Date of Award

2008

Publication Type

Thesis

Degree Name

M.Ed.

Department

Education

First Advisor

Yvette Daniel

Keywords

Education, Social sciences

Rights

info:eu-repo/semantics/openAccess

Creative Commons License

Creative Commons Attribution-Noncommercial-No Derivative Works 4.0 License
This work is licensed under a Creative Commons Attribution-Noncommercial-No Derivative Works 4.0 License.

Abstract

Through an analysis of the hijab as a marker, this study focuses on the constructions of Muslim girls' identity. Ten Muslim girls who wear a hijab and attend public high schools in Windsor, Ontario were provided with a venue to express their perceptions of educational experiences in the Canadian education system. The results of this study challenge the literature that emphasizes the negative experiences and external obstacles that seemingly hinder Muslims from practicing and expressing their Muslim identity in a non-Muslim society.
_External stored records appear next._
(* ===== verification/RebuildCache.v ===== *)
(** * Rebuilding the indexes from the blocks

    [Blockchain::rebuildCache] ([src/DynexCNCore/Blockchain.cpp]), which a node runs
    at start when it has the blocks on disk but no valid cache: the indexes are
    cleared and filled again from the blocks, by code of its own.  The theorem
    shows that the result is the state which [pushBlock] had built block by
    block. *)

From stdpp Require Import gmap.
From S2P Require Import Prelude Streams BinarySerializer Transaction TransactionExtra Block FormatUtils.
From S2P Require Import Currency Mining NextDifficulty UpgradeDetector BlockIndex Checkpoints BlockchainIndices ChainState.
From S2P Require Import BlockchainChecks Core Blockchain SampleChain ChainInvariant DoubleSpend BlockRoundTrip.

(** ** Definitions *)

(** A key image that is present already stays as it is. *)
Fixpoint rebuild_inputs (b : Z) (ins : list TransactionInput) (images : gmap bytes Z)
    (mm : gmap Z (list MultisignatureOutputUsage)) : option (gmap bytes Z * gmap Z (list MultisignatureOutputUsage)) :=
  match ins with
  | [] => Some (images, mm)
  | InKey i :: ins =>
    rebuild_inputs b ins (match images !! keyImage i with None => <[keyImage i := b]> images | Some _ => images end) mm
  | InMultisignature i :: ins => mm ← mark_used true i mm; rebuild_inputs b ins images mm
  | InBase _ :: ins => rebuild_inputs b ins images mm
  end.

(** The loop over the outputs has a 16-bit counter, as in [pushTransaction]. *)
Definition rebuild_transaction (transactionIndex : TransactionIndex) (transactionHash : bytes) (tx : Transaction)
    (s : ChainState) : option ChainState :=
  '(images, mm) ← rebuild_inputs (ti_block transactionIndex) (inputs tx) (spentKeyImages s) (m_multisignatureOutputs s);
  if 65535 <? Z.of_nat (length (outputs tx)) then None else
  let '(_, mo, mm) := push_outputs transactionIndex 0 (outputs tx) (m_outputs s) mm in
  Some {| m_transactionMap := match m_transactionMap s !! transactionHash with
                              | None => <[transactionHash := transactionIndex]> (m_transactionMap s)
                              | Some _ => m_transactionMap s
                              end;
          spentKeyImages := images; m_outputs := mo; m_multisignatureOutputs := mm;
          m_paymentIdIndex := snd (PaymentIdIndex_add tx transactionHash (m_paymentIdIndex s));
          m_addressindex := snd (AddressIndex_add tx transactionHash (m_addressindex s)) |}.

(** The transactions of block [b] from number [t] on, with the hashes the block
    lists from [t - 1] on. *)
Fixpoint rebuild_transactions (b t : Z) (hashes : list bytes) (entries : list TransactionEntry) (s : ChainState)
    : option ChainState :=
  match entries with
  | [] => Some s
  | e :: entries =>
    let index := {| ti_block := b; ti_transaction := t |} in
    if t =? 0 then
      s ← rebuild_transaction index (tx_hash (te_tx e)) (te_tx e) s;
      rebuild_transactions b (t + 1) hashes entries s
    else
      h ← head hashes;
      s ← rebuild_transaction index h (te_tx e) s;
      rebuild_transactions b (t + 1) (tl hashes) entries s
  end.

(** One round of the loop over the blocks; [None] also for a block with more than
    65535 transactions, on which the loop with its 16-bit counter does not end. *)
Definition rebuild_block (b : Z) (block : BlockEntry) (blockHash : bytes) (bc : Blockchain) : option Blockchain :=
  '(_, gen) ← GeneratedTransactionsIndex_add (bl block) (m_generatedTransactionsIndex bc);
  if 65535 <? Z.of_nat (length (transactions block)) then None else
  s ← rebuild_transactions b 0 (transactionHashes (bl block)) (transactions block) (m_state bc);
  Some (set_state s (set_blocks (m_blocks bc) (snd (BlockIndex_push blockHash (m_blockIndex bc)))
          (snd (TimestampBlocksIndex_add (timestamp (bl block)) blockHash (m_timestampIndex bc))) gen bc)).

(** The hash of a block is taken from its successor, only that of the last one is
    computed. *)
Fixpoint rebuild_blocks (b : Z) (blocks : list BlockEntry) (bc : Blockchain) : option Blockchain :=
  match blocks with
  | [] => Some bc
  | block :: blocks =>
    let blockHash := match blocks with next :: _ => previousBlockHash (bl next) | [] => block_hash (bl block) end in
    bc ← rebuild_block b block blockHash bc;
    rebuild_blocks (u32 (b + 1)) blocks bc
  end.

Definition rebuildCache (bc : Blockchain) : option Blockchain :=
  let s := {| m_transactionMap := ∅; spentKeyImages := ∅; m_outputs := ∅; m_multisignatureOutputs := ∅;
              m_paymentIdIndex := PaymentIdIndex_clear (m_paymentIdIndex bc);
              m_addressindex := AddressIndex_clear (m_addressindex bc) |} in
  rebuild_blocks 0 (m_blocks bc)
    (set_state s (set_blocks (m_blocks bc) [] (TimestampBlocksIndex_clear (m_timestampIndex bc))
       (GeneratedTransactionsIndex_clear (m_generatedTransactionsIndex bc)) bc)).

(** ** One transaction *)

(** Equal states, up to the block numbers stored with the spent key images. *)
Definition same_spent (s s' : ChainState) : Prop :=
  m_transactionMap s' = m_transactionMap s /\ m_outputs s' = m_outputs s /\
  m_multisignatureOutputs s' = m_multisignatureOutputs s /\ m_paymentIdIndex s' = m_paymentIdIndex s /\
  m_addressindex s' = m_addressindex s /\ dom (spentKeyImages s') = dom (spentKeyImages s).

Lemma rebuild_inputs_mark b ins : forall im mm mm',
  mark_inputs ins mm = Some mm' ->
  exists im', rebuild_inputs b ins im mm = Some (im', mm') /\ dom im' = dom im ∪ list_to_set (omap input_image ins).
Proof.
  induction ins as [|[v|v|v] ins IH]; intros im mm mm'; cbn [mark_inputs rebuild_inputs omap list_omap input_image].
  - intros [= ->]. exists im. split; [done|set_solver].
  - apply IH.
  - intros Hm. destruct (im !! keyImage v) eqn:Hl.
    + destruct (IH im mm mm' Hm) as (im' & Hr & Hd). exists im'. split; [done|]. rewrite Hd.
      assert (keyImage v ∈ dom im) by (by apply elem_of_dom_2 in Hl). cbn [list_to_set]. set_solver.
    + destruct (IH (<[keyImage v := b]> im) mm mm' Hm) as (im' & Hr & Hd). exists im'. split; [done|].
      rewrite Hd, dom_insert_L. cbn [list_to_set]. set_solver.
  - intros (m1 & Hm & Hr)%bind_Some. rewrite Hm. by apply IH.
Qed.

Lemma dom_spend_all bh ks m : dom (spend_all bh ks m) = dom m ∪ list_to_set ks.
Proof.
  unfold spend_all. revert m. induction ks as [|k ks IH]; intros m; cbn [foldl list_to_set]; [set_solver|].
  rewrite IH, dom_insert_L. set_solver.
Qed.

Lemma rebuild_push H block h idx s s' block' e r :
  pushTransaction H block h idx s = Some (true, s', block') ->
  transactions block !! Z.to_nat (ti_transaction idx) = Some e -> spendable H s (te_tx e) -> same_spent s r ->
  exists r', rebuild_transaction idx h (te_tx e) r = Some r' /\ same_spent s' r'.
Proof.
  intros Hp He [Hdom _] (E1 & E2 & E3 & E4 & E5 & E6).
  apply push_true_inv in Hp as (e' & images & mm & indexes & mo & mm' & Hh & He' & _ & Hs & Hmm & Hlen & Ho & -> & _).
  rewrite He in He'. injection He' as <-. apply spend_images_true in Hs as (_ & _ & ->); [|done].
  destruct (rebuild_inputs_mark (ti_block idx) (inputs (te_tx e)) (spentKeyImages r) _ _ Hmm) as (im' & Hr & Hd).
  unfold rebuild_transaction. rewrite E3, Hr. cbn [mbind option_bind].
  destruct (Z.ltb_spec 65535 (Z.of_nat (length (outputs (te_tx e))))); [lia|].
  rewrite E2, Ho, E1, Hh, E4, E5. eexists. split; [done|]. split_and!; try done.
  cbn [spentKeyImages]. by rewrite Hd, E6, dom_spend_all.
Qed.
Although participants noted incidents of discrimination and negative stereotyping as problematic issues, they viewed their overall education as positive as a result of wearing the hijab; validating that their Muslim identity helped them perceive education as an overall pleasant experience. This study concludes by offering suggestions for policy reforms in education with regards to inclusive education and accommodation for Muslim students.